(* ===== verification/Emit.v ===== *)
(** * What a batch plan accepts, and what is emitted for it

    [plan_batch] and [emit_batch_into] of [crates/r9v-state/src/manager.rs]:
    the plan accepts exactly the coherent batches, and on those the emission
    cannot fail; the slot map, the block table and the window starts it writes
    are given cell by cell in terms of the page maps of the sequences. *)

From S2P Require Import Prelude Errors Spec Table Pools Manager Invariant Construct Reserve Admission Commit Slots Tree Batch Workspace.

#[global] Open Scope Z_scope.

(** ** The batches a plan accepts *)

Record coherent_batch (m : StateManager) (seqs query_lens : list Z) : Prop := {
  cb_lengths : length seqs = length query_lens;
  cb_nonempty : seqs ≠ [];
  cb_distinct : NoDup seqs;
  cb_covered : Forall2 (λ seq q, ∃ s, m_seqs m !! seq = Some s ∧ 1 ≤ q ≤ q_tail_len s) seqs query_lens;
  cb_total : Zsum query_lens ≤ MAX_BATCH_TOKENS_HARD
}.

Lemma scan_ids_result seqs : ∀ i seen,
  (scan_ids i seqs seen).1 ≠ Panic ∧
  ((scan_ids i seqs seen).1 = Ok [] ↔
   Forall (λ x, x ≤ U32_MAX) seqs ∧ NoDup seqs ∧ ∀ x, x ∈ seqs → x ∉ seen).
Proof.
  induction seqs as [|seq seqs IH]; intros i seen; simpl.
  { split; [done|]. split; [|done]. intros _. split; [constructor|].
    split; [constructor|]. by intros x ?%elem_of_nil. }
  rewrite Forall_cons, NoDup_cons. destruct (Z.ltb_spec U32_MAX seq) as [Hw|Hw]; simpl.
  { split; [done|]. split; [done|]. intros ((? & _) & _). lia. }
  case_decide as Hin.
  - destruct (scan_ids (S i) seqs seen) as [r seen'] eqn:Hr. simpl.
    destruct (IH (S i) seen) as [Hp _]. rewrite Hr in Hp. simpl in Hp.
    split; [destruct r; done|]. split; [by destruct r|].
    intros (_ & _ & H). by specialize (H seq ltac:(by left)).
  - destruct (IH (S i) (seen ++ [seq])) as [Hp Hiff]. split; [done|].
    rewrite Hiff. split.
    + intros (Hle & Hnd & Hni). split_and!; try done.
      * intros Hs. apply (Hni seq Hs). set_solver.
      * intros x [->|Hx]%elem_of_cons; [done|]. specialize (Hni x Hx). set_solver.
    + intros ((_ & Hle) & (Hns & Hnd) & Hni). split_and!; try done.
      intros x Hx. specialize (Hni x ltac:(by right)).
      rewrite elem_of_app, list_elem_of_singleton. intros [?|Heq]; [done|by subst].
Qed.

Problem to work on: Check the records above and copy each line that has the string "destruct".

Finished task:
  rewrite Forall_cons, NoDup_cons. destruct (Z.ltb_spec U32_MAX seq) as [Hw|Hw]; simpl.
  - destruct (scan_ids (S i) seqs seen) as [r seen'] eqn:Hr. simpl.
    destruct (IH (S i) seen) as [Hp _]. rewrite Hr in Hp. simpl in Hp.
    split; [destruct r; done|]. split; [by destruct r|].
  - destruct (IH (S i) (seen ++ [seq])) as [Hp Hiff]. split; [done|].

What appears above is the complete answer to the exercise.